Selvaggio, una janara nella Grande Mela

Il libro “L'Arcistrea. Bellezza Orsini” dell'autrice telesina è alla New York Public Library

Benevento.  

Incantesimo e suggestione. Leggenda madre e capacità di narrazione. Il fascino inesauribile di una storia e la sapienza di renderla unica, viva, intensa e palpitante. Sono solo alcune tra le chiavi del successo di un libro che sin dalla sua uscita, nel 2008, continua a raccogliere riconoscimenti.

 

E' “L'Arcistrea. Bellezza Orsini” della scrittrice telesina Maria Pia Selvaggio. Il libro, pubblicato da Spring, ha conquistato successi oltreoceano e ora incanta anche nella Grande Mela. Il romanzo, infatti, è entrato a far parte della New York Public Library la terza più grande biblioteca dell'America del Nord che ha filiali nei quartieri di Manhattan, Bronx e di Staten Island. Un paradiso degli appassionati della pagina scritte che conta 87 biblioteche: quattro specializzate da cui non è possibile prendere libri in prestito, quattro principali che prestano i volumi, una biblioteca per i non vedenti e diversamente abili, e 77 biblioteche suddivise nelle filiali degli altri quartieri.

 

Una 'partecipazione' che esporta la storia-madre del Sannio in America. Bellezza Orsini, infatti, è la 'strea' più nota tra quelle del Sannio. Narrare la sua leggenda è stata, per la scrittrice telesina, una sfida vinta. Uno dei libri ai quali l'autrice si sente più legata, come ha più volte confessato.
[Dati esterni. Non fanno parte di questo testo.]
Lemma pick_conn_total cur src dst used :
  in_u 32 cur -> Z.of_nat (size used) < 2 ^ 32 ->
  pick_conn (S (size used)) cur src dst used <> None.
Proof.
  intros Hc Hs Hp. set (n := S (size used)) in *.
  pose proof (pick_conn_none _ _ _ _ _ Hc Hp) as Hall.
  set (ids := (fun k => mkConnId (u32 (cur + Z.of_nat k)) src dst) <$> seq 0 n).
  assert (NoDup ids) as Hnd.
  { apply NoDup_fmap_2_strong; [|apply NoDup_seq].
    intros x y Hx%elem_of_seq Hy%elem_of_seq [= E]. unfold wrap in E.
    assert (Z.of_nat x < 2 ^ 32 /\ Z.of_nat y < 2 ^ 32) as [Bx By] by lia.
    clear -E Bx By. zdm. }
  assert (list_to_set ids ⊆ dom used) as Hsub.
  { intros id Hid. apply elem_of_list_to_set, list_elem_of_fmap in Hid as (i & -> & Hk%elem_of_seq).
    apply elem_of_dom, Hall. lia. }
  apply subseteq_size in Hsub. rewrite size_list_to_set, size_dom in Hsub by done.
  unfold ids in Hsub. rewrite length_fmap, length_seq in Hsub. lia.
Qed.

(** The search for a connection number ends: with fewer than [2^32] states
    it finds, within one candidate more than there are states, a number that no
    state uses, even when the counter wraps.  [connect] then sends exactly a
    request ([SYN]) that carries the caller's data under the new identifier,
    and touches no other connection. *)
Theorem connect_start_fresh now e src dst data :
  in_u 32 (cur_conv e) -> Z.of_nat (size (state_map e)) < 2 ^ 32 ->
  exists id e' p, connect_start now e src dst data = Some (id, e', p) /\
    state_map e !! id = None /\ c_src id = src /\ c_dst id = dst /\
    in_u 32 (c_conv id) /\ in_u 32 (cur_conv e') /\
    conn_id_of p = id /\ payload p = data /\ is_exactly p [Syn] = true /\
    has Ping (header p) = false /\
    state_map e' = <[id := mkState SynSent false data now]> (state_map e) /\
    conn_map e' = conn_map e /\ new_conns e' = new_conns e.
Proof.
  intros Hc Hs. unfold connect_start.
  destruct (pick_conn _ _ _ _ _) as [[id cur]|] eqn:E; [|by destruct (pick_conn_total _ src dst _ Hc Hs)].
  destruct (pick_conn_spec _ _ _ _ _ _ _ Hc E) as (H1 & H2 & H3 & H4 & ->). cbn.
  do 3 eexists. split; [reflexivity|]. split_and!; try done; try apply conn_id_fill.
  by apply wrap_range.
Qed.

(** ** The handshake *)

(** What an endpoint does with a packet that is neither a ping nor data for a
    connection. *)
Lemma input_step_state now e p :
  has Ping (header p) = false -> has Dat (header p) = false \/ payload p = [] ->
  input_step now e p =
  input_state now (with_state (alter (notify_pong now) (conn_id_of p) (state_map e)) e) p.
Proof.
  intros Hp Hd. unfold input_step, try_handle_pingpong.
  change (is_ping (header p)) with (has Ping (header p)). rewrite Hp. cbn [andb].
  assert (forall e, input_data e p = e) as ->.
  { intros e0. unfold input_data. destruct Hd as [Hd|Hd].
    - change (is_data (header p) = false) in Hd. by rewrite Hd.
    - rewrite Hd. change (0 <? zlen (@nil Init.Byte.byte)) with false.
      by rewrite andb_false_r. }
  by destruct (input_state _ _ _).
Qed.

Lemma is_exactly_flags p l :
  is_exactly p l = true ->
  has Dat (header p) = bool_decide (Dat ∈ l) /\ has Rst (header p) = bool_decide (Rst ∈ l).
Proof.
  unfold is_exactly. cbn [forallb]. rewrite !andb_true_iff, !eqb_true_iff.
  intros (_ & _ & _ & E1 & E2 & _). by split.
Qed.

Lemma fsm_exact f p f' out :
  (f = Listen /\ is_exactly p [Syn] = true /\ f' = SynReceived /\
     out = Some (set_flag Ack true (set_flag Syn true p_default))) \/
  (f = SynSent /\ is_exactly p [Syn; Ack] = true /\ f' = Established /\
     out = Some (set_flag Dat true (set_flag Ack true p_default))) \/
  (f = SynReceived /\ is_exactly p [Ack; Dat] = true /\ f' = Established /\ out = None) ->
  fsm_handle_packet f p None = (Ok tt, f', out).
Proof.
  unfold is_exactly, fsm_handle_packet, do_handle_packet, check_packet_flag. cbn [forallb].
  intros [(-> & E & -> & ->)|[(-> & E & -> & ->)|(-> & E & -> & ->)]];
    rewrite !andb_true_iff, !eqb_true_iff in E; destruct E as (E1 & E2 & E3 & E4 & E5 & _);
    cbn [has_flag KcpPacket_flags] in *; rewrite E1, E2, E3, E4, E5; reflexivity.
Qed.

(** A request at an endpoint that does not know the connection. *)
Lemma input_syn now e p :
  has Ping (header p) = false -> is_exactly p [Syn] = true ->
  state_map e !! conn_id_of p = None ->
  exists e' o, input_step now e p = (e', [o]) /\
    state_map e' = <[conn_id_of p := mkState SynReceived false (payload p) now]> (state_map e) /\
    conn_map e' = conn_map e /\ new_conns e' = new_conns e /\
    conn_id_of o = conn_id_of p /\ has Ping (header o) = false /\
    is_exactly o [Syn; Ack] = true /\ payload o = [].
Proof.
  intros Hp Hx Hn. destruct (is_exactly_flags _ _ Hx) as [Hd Hr].
  rewrite input_step_state by (try left; done).
  assert (alter (notify_pong now) (conn_id_of p) (state_map e) = state_map e) as Ha.
  { apply map_eq. intros i. destruct (decide (i = conn_id_of p)) as [->|N].
    - by rewrite lookup_alter_eq, Hn.
    - by rewrite lookup_alter_ne. }
  unfold input_state. cbn [with_state state_map conn_map new_conns cur_conv]. rewrite Ha, Hn.
  change (is_rst (header p)) with (has Rst (header p)). rewrite Hr. cbn [bool_decide].
  rewrite (fsm_exact fsm_listen p SynReceived (Some (set_flag Ack true (set_flag Syn true p_default))))
    by (left; done).
  rewrite bool_decide_false by set_solver. do 2 eexists. split; [reflexivity|].
  split_and!; try done.
Qed.

(** The packet that establishes a connection, in either role. *)
Lemma input_establish now e p s out :
  has Ping (header p) = false -> has Dat (header p) = false \/ payload p = [] ->
  state_map e !! conn_id_of p = Some s -> zlen (new_conns e) < 4 ->
  fsm_handle_packet (fsm s) p None = (Ok tt, Established, out) -> fsm s <> Established ->
  exists e', input_step now e p = (e', fill_packet_header (conn_id_of p) <$> option_list out) /\
    state_map e' !! conn_id_of p = Some (mkState Established true (conn_data s) now) /\
    conn_map e' = conn_map e /\ new_conns e' = new_conns e ++ [conn_id_of p].
Proof.
  intros Hp Hd Hs Hq Hf Hne. rewrite input_step_state by done.
  unfold input_state. cbn [with_state state_map conn_map new_conns cur_conv].
  rewrite lookup_alter_eq, Hs. cbn [fmap option_fmap option_map].
  unfold state_handle_packet. cbn [fsm notify_pong]. rewrite Hf, decide_False by done.
  unfold is_established, is_peer_closed, is_closed. cbn [fsm notified conn_data last_pong notify_pong].
  rewrite (bool_decide_false (fsm s = Established)), (bool_decide_true (Established = Established)),
    (bool_decide_false (Established = Closed)) by done.
  cbn [negb andb]. unfold push_new_conn. cbn [with_state new_conns state_map conn_map].
  rewrite (proj2 (Z.ltb_lt _ _)) by done. eexists. split; [reflexivity|].
  cbn [state_map conn_map new_conns with_state]. by rewrite lookup_insert_eq.
Qed.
E c'è da dire che Maria Pia Selvaggio è un'autrice prolifica: nel 2006 il suo primo romanzo “Il sapore del silenzio” a cui seguono “Borgofarsa”; “L’Arcistrea” e “Lei si chiama Anna”. Fino “Ai Templari il settimo libro”. E' dello scorso anno “A Propridade Nu@”.

 

Dall'Arcistrea: “Sono stata imprigionata, innocente sono stata torturata e innocente devo morire. Lo sai, chiunque viene rinchiuso nella prigione delle streghe viene torturato fino a quando si decide ad inventare una confessione qualunque. Il delegato alle torture mi ha schiacciato i pollici, di modo che il sangue usciva dalle unghie e da tutte le parti e, come vedi, la fatica di scriverti due righe è segnata nella stortura dello scritto. Mi hanno spogliata, legata, imbavagliata con una pezza piena d'aceto e sale nella bocca, le mani legate dietro la schiena e sottoposta alla "strappata". Ho pensato, cuore mio, che il cielo e la terra erano giunti alla fine, ho toccato l'arco dell'orizzonte del dolore: per otto volte mi hanno issata e poi lasciata cadere, in modo che io soffrissi terribilmente sempre di più”.